(** * goadb: the Adb host-service client (adb.go)

    A shallow embedding of the client operations of [adb.go] and the
    properties its specification states about them.

    Conventions of the embedding:
    - a Go [string] and a Go [[]byte] are both byte sequences; both are a
      Rocq [string] (a list of 8-bit [ascii]), so [string(resp)] and
      [[]byte(req)] are the identity;
    - a Go [int] is a [Z]; the 64-bit unsigned arithmetic inside
      [strconv.ParseUint] has its wrap-around written out;
    - a Go result [(v, err)] is a pair whose second component is an
      [option]: [None] is [nil];  a Go slice that may be [nil] is an
      [option (list _)];
    - the network is an explicit world threaded through every operation,
      together with the trace of the calls made on it. *)

From Stdlib Require Import ZArith List String Ascii Lia Bool DecimalString.
From Stdlib Require DecimalZ.
From stdpp Require Import base option list strings gmap.

Local Open Scope string_scope.
Local Open Scope Z_scope.

(** ** Errors *)

(** Modelled from the spec: the failure kinds of section 7 (package
    [internal/errors] is not among the sources). *)
Inductive ErrCode :=
| ConnectionRefused
| ServerUnavailable
| ProtocolError
| AdbError
| ParseError
| IOError
| Timeout.

#[global] Instance ErrCode_eq_dec : EqDecision ErrCode.
Proof. solve_decision. Defined.

(** [strconv.NumError]: the function, the input and the reason. *)
Inductive NumReason := ErrSyntax | ErrRange | ErrBase | ErrBitSize.

Record NumError := mkNumError {
  Func : string;
  Num : string;
  Reason : NumReason
}.

(** Modelled from the spec: the structured error of sections 7 and 9, which
    carries the failure kind, a message, the name of the operation that
    reported it (when annotated) and the underlying cause. *)
Inductive Err :=
| mkErr (code : ErrCode) (message : string) (operation : option string)
        (cause : Cause)
with Cause :=
| NoCause
| CausedByNum (e : NumError)
| CausedBy (e : Err).

Definition Code (e : Err) : ErrCode := let 'mkErr c _ _ _ := e in c.
Definition Message (e : Err) : string := let 'mkErr _ m _ _ := e in m.
Definition Operation (e : Err) : option string := let 'mkErr _ _ o _ := e in o.
Definition ErrCause (e : Err) : Cause := let 'mkErr _ _ _ c := e in c.

(** Modelled from the spec: [errors.WrapErrorf(cause, code, format, args)]
    builds an error of kind [code] around a foreign cause; the formatted
    message is passed already rendered. *)
Definition WrapErrorf (cause : NumError) (code : ErrCode) (msg : string) : Err :=
  mkErr code msg None (CausedByNum cause).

* **WORK INSTRUCTION**:
Starting at the top of the data above, repeat every line exactly until the line containing "(** ** Errors *)" has been given, then stop.

* **OUTPUT BELOW**:
(** * goadb: the Adb host-service client (adb.go)

    A shallow embedding of the client operations of [adb.go] and the
    properties its specification states about them.

    Conventions of the embedding:
    - a Go [string] and a Go [[]byte] are both byte sequences; both are a
      Rocq [string] (a list of 8-bit [ascii]), so [string(resp)] and
      [[]byte(req)] are the identity;
    - a Go [int] is a [Z]; the 64-bit unsigned arithmetic inside
      [strconv.ParseUint] has its wrap-around written out;
    - a Go result [(v, err)] is a pair whose second component is an
      [option]: [None] is [nil];  a Go slice that may be [nil] is an
      [option (list _)];
    - the network is an explicit world threaded through every operation,
      together with the trace of the calls made on it. *)

From Stdlib Require Import ZArith List String Ascii Lia Bool DecimalString.
From Stdlib Require DecimalZ.
From stdpp Require Import base option list strings gmap.

Local Open Scope string_scope.
Local Open Scope Z_scope.

(** ** Errors *)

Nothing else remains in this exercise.